Op-ed was published in The Times’ opinion section, but employees from both the opinion and the separate newsroom worked opposed to the public.
Bennet initially advocated running op-ed, but later said that his episode was wrong to publish it and accused a collapse of the editorial process for the blunder.
People familiar with Sulzberger’s internal talks at Thenet announced to CNN Business that Bennet will leave the confused staff.
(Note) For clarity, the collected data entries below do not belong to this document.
(** What the body of a listener callback does. The callbacks are code of the
    host; here a body is a sequence of calls of the public methods of
    references: it may read a reference, change listener lists (also of the
    reference that is just notifying) and deconstruct references. A body
    that changes the graph or the rule set, or that asks for the current
    state with [addListener(l, true)], would start a nested notification;
    such bodies are not covered. *)
Inductive Action :=
| CallGetType (r : RefId)
| CallAddListener (r : RefId) (l : ListenerId)
| CallRemoveListener (r : RefId) (l : ListenerId)
| CallDeconstruct (r : RefId).

Global Instance Action_eq_dec : EqDecision Action.
Proof. solve_decision. Defined.

(** [addListener(listener, false)] *)
Definition pushListener (r : RefId) (l : ListenerId) (w : World) : World :=
  set_listeners r (fun a => a ++ [l]) w.

Definition run_action (self : ListenerId) (a : Action) (w : World) : World :=
  match a with
  | CallGetType r => log (SawType self r (getType r w)) w
  | CallAddListener r l => pushListener r l w
  | CallRemoveListener r l => removeListener r l w
  | CallDeconstruct r => deconstruct r w
  end.

Definition run_actions (self : ListenerId) (body : list Action) (w : World) : World :=
  foldl (fun w a => run_action self a w) w body.

Section Listeners.
(** The bodies of the two callbacks of every [TypeReferenceListener]. *)
Variable onTypeReferenceResolved : ListenerId -> RefId -> TypirType -> list Action.
Variable onTypeReferenceInvalidated : ListenerId -> RefId -> option TypirType -> list Action.

Definition callResolved (r : RefId) (t : TypirType) (l : ListenerId) (w : World) : World :=
  run_actions l (onTypeReferenceResolved l r t) (log (Resolved l r t) w).

Definition callInvalidated (r : RefId) (previousType : option TypirType)
    (l : ListenerId) (w : World) : World :=
  run_actions l (onTypeReferenceInvalidated l r previousType)
              (log (Invalidated l r previousType) w).

(** [this.listeners.slice().forEach(l => l.onTypeReferenceResolved(this, resolvedType))] *)
Definition notifyResolved (r : RefId) (t : TypirType) (w : World) : World :=
  foldl (fun w l => callResolved r t l w) w (listenersOf r w).

(** [this.listeners.slice().forEach(l => l.onTypeReferenceInvalidated(this, this.resolvedType!))]:
    the slot is read again at every call. *)
Definition notifyInvalidated (r : RefId) (w : World) : World :=
  foldl (fun w l => callInvalidated r (getType r w) l w) w (listenersOf r w).

(** A handle without an object ([None]) stands for no reference at all:
    nothing happens. *)
Definition resolve (r : RefId) (w : World) : World * ResolveResult :=
  match refs w !! r with
  | None => (w, RESOLVING_FAILED)
  | Some this =>
    match resolvedType this with
    | Some _ => (w, ALREADY_RESOLVED)
    | None =>
      match tryToResolve w (selector this) with
      | Some t =>
        (notifyResolved r t (stopResolving r (set_resolvedType r (Some t) w)),
         SUCCESSFULLY_RESOLVED)
      | None => (w, RESOLVING_FAILED)
      end
    end
  end.

Definition startResolving (r : RefId) (w : World) : World :=
  (resolve r (inference_addListener r
               (graph_addListener r (set_resolvedType r None w)))).1.

(** [new TypeReference(selector, services)]: allocates the object and
    starts resolving. *)
Definition construct (s : TypeSelector) (w : World) : RefId * World :=
  let r := fresh (dom (refs w)) in
  (r, startResolving r (set_refs <[r := mkReference s None []]> w)).

Definition addListener (r : RefId) (l : ListenerId) (informAboutCurrentState : bool)
    (w : World) : World :=
  let w' := pushListener r l w in
  if informAboutCurrentState then
    match getType r w' with
    | Some t => callResolved r t l w'
    | None => callInvalidated r None l w'
    end
  else w'.

Definition addedType (r : RefId) (_addedType : TypirType) (_key : string)
    (w : World) : World :=
  (resolve r w).1.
A Times official said the episode started meaningful conversations about systematic racial prejudices and diversity within the newsroom. The person said that such conversations went deeper than just providing a different staff and were about larger issues related to race and The Times’ role in society.
Speaking to CNZ Business, Sulzberger and Bennet said on Friday that his op-ed process is currently inadequate and has structural problems in a city hall with his employees.
Bennet’s tenure was marked by a series of high profile blunders.
The Times’ opinion section was stunned in September after publishing a story about the alleged sexual abuse against Court of Justice, Brett Kavanaugh.
And last April, he apologized after publishing an anti-Jewish caricature in the international edition of the idea section.
The latest disaster sparked criticism from the Republicans who claimed the newspaper was biased against them.
Cotton criticized that The Times did not meet op-ed’s standards, saying that Bennet was initially defending op-ed. Cotton told Fox News that the newspaper was part of the “woken up children” group.
“My operation does not meet the New York Times standards,” Cotton said. Said. “He normally exceeds the standards of left-wing, shohomoric drivel,” he continued.
President Trump responded to the news by attacking the newspaper in a tweet on Sunday.